Instructions for the task
Look for the word "Hbearer" in the entries below, then copy every line that has it.

Collected data:
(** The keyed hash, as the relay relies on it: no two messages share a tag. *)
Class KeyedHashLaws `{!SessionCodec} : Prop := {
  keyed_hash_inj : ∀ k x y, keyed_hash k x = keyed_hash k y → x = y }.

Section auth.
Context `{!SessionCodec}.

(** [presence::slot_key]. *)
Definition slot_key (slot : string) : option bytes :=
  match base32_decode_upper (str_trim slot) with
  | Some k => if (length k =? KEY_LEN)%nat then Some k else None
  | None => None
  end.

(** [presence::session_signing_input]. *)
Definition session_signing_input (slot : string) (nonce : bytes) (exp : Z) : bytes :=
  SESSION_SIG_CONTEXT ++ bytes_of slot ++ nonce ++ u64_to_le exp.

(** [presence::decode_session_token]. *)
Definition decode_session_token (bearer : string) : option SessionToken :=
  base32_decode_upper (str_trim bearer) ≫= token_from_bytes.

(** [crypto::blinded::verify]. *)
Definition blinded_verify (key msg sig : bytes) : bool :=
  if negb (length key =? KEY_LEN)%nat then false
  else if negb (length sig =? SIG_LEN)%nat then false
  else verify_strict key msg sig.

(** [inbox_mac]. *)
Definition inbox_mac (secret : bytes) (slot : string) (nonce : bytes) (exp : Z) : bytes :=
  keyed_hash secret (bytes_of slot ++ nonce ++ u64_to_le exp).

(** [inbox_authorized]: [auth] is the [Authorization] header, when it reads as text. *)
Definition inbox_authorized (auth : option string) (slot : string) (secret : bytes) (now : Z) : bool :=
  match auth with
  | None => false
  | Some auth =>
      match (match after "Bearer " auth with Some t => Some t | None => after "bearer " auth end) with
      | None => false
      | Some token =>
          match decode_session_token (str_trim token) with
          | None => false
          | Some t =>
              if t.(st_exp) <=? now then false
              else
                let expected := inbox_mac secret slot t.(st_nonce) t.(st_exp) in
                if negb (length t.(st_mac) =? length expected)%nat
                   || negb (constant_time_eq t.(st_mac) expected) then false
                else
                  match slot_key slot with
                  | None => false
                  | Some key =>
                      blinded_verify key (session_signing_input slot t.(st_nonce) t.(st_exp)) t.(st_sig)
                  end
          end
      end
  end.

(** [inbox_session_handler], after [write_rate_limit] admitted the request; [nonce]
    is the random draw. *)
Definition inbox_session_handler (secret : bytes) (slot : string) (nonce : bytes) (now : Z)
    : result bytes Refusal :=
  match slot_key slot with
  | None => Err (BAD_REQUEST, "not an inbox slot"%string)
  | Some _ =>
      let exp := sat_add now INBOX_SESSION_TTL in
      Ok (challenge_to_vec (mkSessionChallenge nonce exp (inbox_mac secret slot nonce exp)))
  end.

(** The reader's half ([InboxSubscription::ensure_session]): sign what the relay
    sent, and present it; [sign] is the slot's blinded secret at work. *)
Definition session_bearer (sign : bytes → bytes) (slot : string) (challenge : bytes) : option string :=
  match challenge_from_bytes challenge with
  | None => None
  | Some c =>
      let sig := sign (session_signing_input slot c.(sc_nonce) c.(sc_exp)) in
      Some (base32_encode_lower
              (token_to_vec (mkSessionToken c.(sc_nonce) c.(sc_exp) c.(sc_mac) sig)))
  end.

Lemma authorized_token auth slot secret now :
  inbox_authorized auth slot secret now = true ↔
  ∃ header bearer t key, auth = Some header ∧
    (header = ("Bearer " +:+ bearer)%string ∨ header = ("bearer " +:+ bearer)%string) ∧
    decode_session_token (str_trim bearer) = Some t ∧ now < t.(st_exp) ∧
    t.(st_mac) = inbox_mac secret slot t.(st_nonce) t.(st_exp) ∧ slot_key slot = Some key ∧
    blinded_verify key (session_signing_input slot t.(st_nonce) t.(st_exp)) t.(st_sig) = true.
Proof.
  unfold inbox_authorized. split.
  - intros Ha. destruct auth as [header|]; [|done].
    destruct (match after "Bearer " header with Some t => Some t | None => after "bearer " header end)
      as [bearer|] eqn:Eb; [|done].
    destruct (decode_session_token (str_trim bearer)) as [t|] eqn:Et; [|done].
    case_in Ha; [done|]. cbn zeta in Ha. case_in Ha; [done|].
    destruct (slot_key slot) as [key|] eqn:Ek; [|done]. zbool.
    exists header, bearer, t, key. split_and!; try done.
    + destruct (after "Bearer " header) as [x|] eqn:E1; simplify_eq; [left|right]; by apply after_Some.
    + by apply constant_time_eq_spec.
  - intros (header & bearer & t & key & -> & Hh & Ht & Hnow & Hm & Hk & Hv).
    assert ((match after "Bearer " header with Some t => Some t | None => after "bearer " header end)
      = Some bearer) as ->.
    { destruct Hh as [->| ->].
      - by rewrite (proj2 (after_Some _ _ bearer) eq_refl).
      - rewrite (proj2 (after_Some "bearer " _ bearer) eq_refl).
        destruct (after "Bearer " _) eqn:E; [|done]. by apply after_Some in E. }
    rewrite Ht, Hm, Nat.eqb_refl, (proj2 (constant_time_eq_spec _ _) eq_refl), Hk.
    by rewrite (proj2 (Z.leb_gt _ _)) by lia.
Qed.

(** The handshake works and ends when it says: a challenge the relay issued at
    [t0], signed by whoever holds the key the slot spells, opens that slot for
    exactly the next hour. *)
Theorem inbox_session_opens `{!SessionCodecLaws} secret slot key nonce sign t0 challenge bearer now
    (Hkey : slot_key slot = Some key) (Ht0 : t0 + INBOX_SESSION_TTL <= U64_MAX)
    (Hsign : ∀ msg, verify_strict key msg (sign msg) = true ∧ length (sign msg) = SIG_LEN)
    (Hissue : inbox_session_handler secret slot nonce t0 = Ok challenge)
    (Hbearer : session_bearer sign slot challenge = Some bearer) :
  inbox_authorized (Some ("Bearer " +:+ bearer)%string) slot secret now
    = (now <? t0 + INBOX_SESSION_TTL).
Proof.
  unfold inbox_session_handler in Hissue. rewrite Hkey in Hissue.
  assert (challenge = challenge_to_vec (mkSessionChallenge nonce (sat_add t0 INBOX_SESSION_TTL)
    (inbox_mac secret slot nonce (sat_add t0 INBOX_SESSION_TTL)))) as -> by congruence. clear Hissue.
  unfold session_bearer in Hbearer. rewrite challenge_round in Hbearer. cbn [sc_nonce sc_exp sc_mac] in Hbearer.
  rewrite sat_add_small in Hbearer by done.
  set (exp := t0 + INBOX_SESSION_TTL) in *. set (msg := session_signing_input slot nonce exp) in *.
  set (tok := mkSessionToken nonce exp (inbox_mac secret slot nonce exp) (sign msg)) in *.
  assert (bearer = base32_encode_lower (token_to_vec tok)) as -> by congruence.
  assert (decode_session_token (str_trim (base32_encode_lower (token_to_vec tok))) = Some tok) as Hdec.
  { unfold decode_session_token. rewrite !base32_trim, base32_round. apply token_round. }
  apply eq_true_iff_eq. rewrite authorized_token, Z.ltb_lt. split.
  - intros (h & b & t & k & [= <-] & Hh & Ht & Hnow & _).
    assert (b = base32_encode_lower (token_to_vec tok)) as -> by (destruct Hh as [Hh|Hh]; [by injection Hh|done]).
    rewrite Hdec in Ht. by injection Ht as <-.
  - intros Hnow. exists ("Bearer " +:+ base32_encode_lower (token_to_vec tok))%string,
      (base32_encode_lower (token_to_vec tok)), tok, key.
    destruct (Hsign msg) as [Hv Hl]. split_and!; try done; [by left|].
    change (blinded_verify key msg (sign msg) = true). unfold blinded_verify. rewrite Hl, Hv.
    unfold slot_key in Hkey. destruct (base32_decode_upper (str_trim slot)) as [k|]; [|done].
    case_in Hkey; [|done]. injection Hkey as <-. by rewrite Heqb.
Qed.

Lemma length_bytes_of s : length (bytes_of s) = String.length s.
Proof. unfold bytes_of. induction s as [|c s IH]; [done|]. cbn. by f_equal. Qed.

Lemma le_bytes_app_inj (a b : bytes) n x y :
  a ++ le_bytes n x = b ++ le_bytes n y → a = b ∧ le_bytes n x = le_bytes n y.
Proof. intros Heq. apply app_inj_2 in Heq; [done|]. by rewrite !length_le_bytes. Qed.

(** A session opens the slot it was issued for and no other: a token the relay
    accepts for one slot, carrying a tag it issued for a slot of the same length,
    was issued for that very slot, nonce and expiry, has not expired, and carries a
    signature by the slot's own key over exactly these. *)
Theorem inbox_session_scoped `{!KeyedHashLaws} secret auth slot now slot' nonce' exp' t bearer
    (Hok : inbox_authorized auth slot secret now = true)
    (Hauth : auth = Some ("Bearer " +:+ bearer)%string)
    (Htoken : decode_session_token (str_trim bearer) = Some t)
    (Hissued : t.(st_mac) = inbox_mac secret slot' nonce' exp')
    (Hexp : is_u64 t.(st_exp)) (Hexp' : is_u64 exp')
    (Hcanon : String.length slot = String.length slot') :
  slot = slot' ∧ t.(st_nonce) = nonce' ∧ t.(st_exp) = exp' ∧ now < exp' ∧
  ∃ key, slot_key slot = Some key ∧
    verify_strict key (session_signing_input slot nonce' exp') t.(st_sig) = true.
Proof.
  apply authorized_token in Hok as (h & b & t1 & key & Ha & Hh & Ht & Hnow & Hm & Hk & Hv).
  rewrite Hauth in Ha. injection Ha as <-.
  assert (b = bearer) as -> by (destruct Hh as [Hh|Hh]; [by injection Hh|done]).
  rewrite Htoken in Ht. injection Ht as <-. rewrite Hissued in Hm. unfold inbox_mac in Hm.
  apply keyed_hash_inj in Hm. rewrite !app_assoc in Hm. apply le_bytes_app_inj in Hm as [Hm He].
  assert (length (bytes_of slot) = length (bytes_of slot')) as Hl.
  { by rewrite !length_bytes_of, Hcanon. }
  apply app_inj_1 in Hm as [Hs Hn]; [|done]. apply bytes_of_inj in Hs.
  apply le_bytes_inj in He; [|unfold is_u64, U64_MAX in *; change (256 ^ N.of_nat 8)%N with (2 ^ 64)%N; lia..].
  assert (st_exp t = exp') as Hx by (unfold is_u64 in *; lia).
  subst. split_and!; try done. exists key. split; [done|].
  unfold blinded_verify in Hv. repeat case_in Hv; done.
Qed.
* * *
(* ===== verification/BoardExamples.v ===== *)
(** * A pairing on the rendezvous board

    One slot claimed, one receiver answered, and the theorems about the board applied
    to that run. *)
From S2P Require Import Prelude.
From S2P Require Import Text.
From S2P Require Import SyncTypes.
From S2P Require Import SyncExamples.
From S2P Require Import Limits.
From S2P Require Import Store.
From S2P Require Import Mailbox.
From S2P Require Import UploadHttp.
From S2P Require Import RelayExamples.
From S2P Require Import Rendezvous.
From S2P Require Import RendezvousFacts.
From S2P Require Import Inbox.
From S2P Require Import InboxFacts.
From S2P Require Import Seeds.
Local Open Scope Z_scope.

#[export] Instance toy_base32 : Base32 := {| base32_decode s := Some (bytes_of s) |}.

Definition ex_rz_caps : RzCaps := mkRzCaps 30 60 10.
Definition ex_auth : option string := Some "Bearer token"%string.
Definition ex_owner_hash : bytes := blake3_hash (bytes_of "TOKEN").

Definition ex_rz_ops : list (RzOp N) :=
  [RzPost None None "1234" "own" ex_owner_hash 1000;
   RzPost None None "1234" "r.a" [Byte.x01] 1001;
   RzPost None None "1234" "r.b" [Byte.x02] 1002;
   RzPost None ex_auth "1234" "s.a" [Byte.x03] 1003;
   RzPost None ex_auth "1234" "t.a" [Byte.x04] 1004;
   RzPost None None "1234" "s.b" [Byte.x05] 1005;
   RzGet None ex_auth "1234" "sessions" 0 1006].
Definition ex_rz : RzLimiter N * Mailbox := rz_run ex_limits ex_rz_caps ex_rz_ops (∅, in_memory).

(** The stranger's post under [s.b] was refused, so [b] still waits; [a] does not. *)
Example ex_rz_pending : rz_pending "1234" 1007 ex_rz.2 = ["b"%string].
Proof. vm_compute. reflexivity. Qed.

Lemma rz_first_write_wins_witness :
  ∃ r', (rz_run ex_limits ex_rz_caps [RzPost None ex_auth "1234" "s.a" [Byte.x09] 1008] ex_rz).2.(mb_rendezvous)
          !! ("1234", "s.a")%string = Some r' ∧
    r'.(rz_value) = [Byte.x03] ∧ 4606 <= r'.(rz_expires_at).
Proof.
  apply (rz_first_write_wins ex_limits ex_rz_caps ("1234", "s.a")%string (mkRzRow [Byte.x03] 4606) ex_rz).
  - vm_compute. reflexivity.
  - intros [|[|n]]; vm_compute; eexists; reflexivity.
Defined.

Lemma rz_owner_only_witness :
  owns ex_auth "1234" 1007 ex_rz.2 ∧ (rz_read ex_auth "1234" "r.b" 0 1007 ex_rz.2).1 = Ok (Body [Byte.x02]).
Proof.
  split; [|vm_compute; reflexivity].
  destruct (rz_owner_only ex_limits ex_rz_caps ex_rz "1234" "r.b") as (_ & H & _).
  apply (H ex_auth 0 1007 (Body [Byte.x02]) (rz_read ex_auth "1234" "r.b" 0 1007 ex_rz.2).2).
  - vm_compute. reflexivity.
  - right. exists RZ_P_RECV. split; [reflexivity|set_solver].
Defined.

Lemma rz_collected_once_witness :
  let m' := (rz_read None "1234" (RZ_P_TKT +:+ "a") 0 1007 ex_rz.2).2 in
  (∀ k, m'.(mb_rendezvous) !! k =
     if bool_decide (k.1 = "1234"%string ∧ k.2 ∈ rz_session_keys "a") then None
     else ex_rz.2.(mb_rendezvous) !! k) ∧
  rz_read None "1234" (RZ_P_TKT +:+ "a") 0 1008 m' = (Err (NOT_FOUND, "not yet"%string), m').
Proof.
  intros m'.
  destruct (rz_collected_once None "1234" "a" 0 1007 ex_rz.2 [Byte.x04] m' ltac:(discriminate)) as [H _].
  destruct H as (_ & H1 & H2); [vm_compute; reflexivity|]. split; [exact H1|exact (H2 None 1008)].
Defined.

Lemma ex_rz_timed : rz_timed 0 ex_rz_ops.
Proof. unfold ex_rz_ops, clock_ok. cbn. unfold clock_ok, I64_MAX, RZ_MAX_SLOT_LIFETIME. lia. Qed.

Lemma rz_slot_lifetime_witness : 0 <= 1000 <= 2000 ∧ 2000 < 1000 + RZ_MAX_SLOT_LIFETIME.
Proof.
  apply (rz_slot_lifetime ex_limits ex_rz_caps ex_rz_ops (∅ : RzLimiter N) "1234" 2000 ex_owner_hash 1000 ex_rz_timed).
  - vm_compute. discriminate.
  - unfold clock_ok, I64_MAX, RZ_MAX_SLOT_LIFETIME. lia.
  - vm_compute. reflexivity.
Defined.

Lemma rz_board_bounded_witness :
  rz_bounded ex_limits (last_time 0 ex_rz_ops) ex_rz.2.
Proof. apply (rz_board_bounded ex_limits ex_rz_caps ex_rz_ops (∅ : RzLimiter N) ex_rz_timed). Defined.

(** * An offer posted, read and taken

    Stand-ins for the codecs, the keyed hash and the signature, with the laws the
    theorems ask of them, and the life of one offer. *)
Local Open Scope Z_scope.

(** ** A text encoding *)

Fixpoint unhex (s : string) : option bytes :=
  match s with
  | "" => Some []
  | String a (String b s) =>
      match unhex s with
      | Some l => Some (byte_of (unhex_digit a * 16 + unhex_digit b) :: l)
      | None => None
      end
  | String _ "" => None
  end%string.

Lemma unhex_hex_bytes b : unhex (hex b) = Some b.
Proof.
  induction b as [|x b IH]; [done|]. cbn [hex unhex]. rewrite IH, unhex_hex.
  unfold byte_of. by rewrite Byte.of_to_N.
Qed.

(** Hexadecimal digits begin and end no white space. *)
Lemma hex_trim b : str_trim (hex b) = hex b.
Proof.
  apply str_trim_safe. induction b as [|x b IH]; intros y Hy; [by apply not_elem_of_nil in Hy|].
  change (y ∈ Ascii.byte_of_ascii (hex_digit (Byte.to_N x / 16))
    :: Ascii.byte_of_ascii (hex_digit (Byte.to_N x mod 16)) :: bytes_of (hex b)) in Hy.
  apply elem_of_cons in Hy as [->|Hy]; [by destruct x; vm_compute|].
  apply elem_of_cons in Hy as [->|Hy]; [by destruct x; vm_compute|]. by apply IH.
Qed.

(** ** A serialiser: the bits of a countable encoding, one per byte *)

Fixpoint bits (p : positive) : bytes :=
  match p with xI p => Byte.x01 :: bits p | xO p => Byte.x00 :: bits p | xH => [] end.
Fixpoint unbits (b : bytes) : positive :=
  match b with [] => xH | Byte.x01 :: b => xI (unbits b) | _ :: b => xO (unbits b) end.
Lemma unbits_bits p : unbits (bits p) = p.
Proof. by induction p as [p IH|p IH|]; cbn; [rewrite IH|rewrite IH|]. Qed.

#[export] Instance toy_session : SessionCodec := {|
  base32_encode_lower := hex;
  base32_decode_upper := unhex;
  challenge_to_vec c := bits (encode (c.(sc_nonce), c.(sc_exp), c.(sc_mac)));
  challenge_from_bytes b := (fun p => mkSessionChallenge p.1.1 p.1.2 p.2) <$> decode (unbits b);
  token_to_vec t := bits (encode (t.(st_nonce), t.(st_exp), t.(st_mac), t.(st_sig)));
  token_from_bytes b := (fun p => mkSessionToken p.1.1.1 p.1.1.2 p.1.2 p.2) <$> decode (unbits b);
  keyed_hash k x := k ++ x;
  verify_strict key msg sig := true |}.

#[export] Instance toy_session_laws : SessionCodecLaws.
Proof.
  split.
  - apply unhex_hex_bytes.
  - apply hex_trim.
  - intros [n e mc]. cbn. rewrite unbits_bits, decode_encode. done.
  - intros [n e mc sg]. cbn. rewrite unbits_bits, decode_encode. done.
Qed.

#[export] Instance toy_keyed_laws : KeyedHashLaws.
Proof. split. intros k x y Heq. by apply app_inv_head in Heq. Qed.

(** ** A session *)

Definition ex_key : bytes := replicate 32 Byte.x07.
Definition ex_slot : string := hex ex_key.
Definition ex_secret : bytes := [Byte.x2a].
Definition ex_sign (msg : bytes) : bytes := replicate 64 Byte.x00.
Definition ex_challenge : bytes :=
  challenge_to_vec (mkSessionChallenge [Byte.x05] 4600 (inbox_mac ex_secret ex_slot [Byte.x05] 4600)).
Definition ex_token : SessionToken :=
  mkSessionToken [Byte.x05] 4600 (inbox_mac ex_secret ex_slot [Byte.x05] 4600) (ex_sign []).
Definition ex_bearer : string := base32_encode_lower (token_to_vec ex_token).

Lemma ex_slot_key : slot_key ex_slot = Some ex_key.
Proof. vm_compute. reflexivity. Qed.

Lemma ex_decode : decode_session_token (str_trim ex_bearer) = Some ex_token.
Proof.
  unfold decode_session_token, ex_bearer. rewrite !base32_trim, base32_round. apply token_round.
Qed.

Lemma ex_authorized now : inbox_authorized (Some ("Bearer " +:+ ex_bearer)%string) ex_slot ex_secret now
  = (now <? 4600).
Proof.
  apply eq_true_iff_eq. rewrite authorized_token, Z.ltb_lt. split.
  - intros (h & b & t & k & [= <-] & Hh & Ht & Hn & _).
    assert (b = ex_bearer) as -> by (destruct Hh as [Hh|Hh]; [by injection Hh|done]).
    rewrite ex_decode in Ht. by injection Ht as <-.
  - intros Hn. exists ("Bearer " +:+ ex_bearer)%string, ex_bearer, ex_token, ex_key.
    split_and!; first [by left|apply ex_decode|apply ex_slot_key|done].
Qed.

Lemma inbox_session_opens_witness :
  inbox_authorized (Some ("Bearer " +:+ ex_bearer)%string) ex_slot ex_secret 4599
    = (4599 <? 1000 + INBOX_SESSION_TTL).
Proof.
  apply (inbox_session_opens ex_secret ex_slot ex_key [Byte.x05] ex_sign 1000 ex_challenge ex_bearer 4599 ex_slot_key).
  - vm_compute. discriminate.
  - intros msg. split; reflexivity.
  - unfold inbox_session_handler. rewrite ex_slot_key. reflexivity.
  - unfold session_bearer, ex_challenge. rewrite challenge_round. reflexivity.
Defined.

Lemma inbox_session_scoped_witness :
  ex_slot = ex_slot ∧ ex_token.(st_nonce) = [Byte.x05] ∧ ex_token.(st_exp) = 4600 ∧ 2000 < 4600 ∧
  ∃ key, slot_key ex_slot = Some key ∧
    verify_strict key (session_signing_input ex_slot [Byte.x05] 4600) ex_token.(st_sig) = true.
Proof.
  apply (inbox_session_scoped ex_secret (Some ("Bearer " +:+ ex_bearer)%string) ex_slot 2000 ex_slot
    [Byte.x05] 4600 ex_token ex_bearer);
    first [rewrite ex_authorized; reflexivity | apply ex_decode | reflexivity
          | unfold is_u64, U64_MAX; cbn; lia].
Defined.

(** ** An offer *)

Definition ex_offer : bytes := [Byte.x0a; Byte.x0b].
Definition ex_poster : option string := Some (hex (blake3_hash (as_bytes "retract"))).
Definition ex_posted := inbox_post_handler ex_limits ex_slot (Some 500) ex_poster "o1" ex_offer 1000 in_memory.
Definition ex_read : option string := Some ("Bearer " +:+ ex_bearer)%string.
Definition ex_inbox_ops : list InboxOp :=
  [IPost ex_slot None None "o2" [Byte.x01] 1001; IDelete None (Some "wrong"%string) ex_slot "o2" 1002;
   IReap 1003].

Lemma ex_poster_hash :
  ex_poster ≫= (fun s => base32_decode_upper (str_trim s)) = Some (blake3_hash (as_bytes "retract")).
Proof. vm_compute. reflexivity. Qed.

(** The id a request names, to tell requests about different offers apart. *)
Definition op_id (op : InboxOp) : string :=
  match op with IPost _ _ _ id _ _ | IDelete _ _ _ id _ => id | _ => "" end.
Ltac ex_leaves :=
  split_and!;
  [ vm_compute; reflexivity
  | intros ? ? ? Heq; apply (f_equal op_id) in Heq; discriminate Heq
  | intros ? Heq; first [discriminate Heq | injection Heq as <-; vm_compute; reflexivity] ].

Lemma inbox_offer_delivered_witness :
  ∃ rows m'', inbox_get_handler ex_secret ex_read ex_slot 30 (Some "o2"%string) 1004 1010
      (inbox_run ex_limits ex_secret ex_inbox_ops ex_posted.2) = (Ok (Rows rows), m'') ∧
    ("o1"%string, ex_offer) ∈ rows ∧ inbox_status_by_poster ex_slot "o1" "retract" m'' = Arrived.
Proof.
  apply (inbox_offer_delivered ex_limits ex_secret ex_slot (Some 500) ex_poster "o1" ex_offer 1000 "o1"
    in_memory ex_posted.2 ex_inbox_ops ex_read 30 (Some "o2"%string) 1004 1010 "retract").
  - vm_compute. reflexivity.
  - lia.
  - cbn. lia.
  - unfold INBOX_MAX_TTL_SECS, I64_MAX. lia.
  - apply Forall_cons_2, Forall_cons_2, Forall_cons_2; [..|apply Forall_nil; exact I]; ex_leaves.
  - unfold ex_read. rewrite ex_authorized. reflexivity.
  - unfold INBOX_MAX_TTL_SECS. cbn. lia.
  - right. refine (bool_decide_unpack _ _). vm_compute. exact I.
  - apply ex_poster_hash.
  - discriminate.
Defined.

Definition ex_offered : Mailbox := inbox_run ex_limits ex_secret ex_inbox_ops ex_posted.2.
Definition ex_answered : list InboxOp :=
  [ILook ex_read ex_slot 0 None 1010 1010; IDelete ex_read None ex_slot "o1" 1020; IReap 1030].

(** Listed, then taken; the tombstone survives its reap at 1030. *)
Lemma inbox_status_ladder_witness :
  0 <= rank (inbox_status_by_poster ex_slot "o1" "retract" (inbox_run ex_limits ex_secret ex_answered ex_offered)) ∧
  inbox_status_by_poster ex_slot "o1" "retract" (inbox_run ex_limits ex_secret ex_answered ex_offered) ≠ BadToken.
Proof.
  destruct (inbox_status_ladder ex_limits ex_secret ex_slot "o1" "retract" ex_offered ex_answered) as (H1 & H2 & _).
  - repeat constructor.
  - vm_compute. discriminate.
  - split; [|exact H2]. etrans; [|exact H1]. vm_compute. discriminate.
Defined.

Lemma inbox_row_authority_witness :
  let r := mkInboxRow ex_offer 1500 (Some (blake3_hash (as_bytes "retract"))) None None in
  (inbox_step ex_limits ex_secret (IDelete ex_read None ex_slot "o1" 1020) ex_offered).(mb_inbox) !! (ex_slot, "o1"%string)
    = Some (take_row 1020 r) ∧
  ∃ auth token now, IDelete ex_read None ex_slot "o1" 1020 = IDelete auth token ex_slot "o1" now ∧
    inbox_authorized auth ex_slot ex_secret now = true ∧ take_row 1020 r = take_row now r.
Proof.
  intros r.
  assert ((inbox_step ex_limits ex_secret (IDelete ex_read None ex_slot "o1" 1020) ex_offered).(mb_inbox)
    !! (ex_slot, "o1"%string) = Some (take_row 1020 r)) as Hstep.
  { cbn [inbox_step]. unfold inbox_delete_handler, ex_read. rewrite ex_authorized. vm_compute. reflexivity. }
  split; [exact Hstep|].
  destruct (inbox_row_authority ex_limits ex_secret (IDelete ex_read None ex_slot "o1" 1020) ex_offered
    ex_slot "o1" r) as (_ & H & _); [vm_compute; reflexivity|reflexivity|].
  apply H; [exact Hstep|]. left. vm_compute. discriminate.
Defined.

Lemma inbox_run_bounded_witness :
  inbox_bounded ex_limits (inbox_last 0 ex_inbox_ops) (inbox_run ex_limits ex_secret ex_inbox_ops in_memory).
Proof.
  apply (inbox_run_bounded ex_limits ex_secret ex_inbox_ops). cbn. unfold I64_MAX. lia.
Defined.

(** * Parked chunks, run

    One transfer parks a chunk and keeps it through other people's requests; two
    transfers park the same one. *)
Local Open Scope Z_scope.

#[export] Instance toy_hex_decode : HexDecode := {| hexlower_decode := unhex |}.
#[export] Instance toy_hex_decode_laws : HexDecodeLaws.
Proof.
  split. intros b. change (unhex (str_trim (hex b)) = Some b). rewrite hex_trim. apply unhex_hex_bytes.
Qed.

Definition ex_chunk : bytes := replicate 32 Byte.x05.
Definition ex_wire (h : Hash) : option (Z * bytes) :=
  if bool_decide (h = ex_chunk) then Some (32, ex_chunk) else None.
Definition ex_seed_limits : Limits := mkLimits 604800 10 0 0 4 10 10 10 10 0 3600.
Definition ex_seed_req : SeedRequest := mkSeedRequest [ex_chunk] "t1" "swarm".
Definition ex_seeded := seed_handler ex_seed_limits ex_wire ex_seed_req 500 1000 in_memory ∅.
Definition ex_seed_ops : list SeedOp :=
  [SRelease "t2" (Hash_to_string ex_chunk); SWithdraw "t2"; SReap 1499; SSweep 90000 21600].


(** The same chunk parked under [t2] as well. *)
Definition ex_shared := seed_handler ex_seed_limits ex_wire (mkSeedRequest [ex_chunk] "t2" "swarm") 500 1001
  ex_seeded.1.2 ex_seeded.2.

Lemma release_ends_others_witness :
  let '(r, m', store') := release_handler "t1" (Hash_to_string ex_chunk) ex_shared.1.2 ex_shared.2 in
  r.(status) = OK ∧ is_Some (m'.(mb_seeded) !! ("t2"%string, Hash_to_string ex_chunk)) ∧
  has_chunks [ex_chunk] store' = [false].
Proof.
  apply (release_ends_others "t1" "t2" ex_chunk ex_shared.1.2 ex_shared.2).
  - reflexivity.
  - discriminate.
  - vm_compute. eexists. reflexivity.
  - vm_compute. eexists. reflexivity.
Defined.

Reply
    (Hbearer : session_bearer sign slot challenge = Some bearer) :
  unfold session_bearer in Hbearer. rewrite challenge_round in Hbearer. cbn [sc_nonce sc_exp sc_mac] in Hbearer.
  rewrite sat_add_small in Hbearer by done.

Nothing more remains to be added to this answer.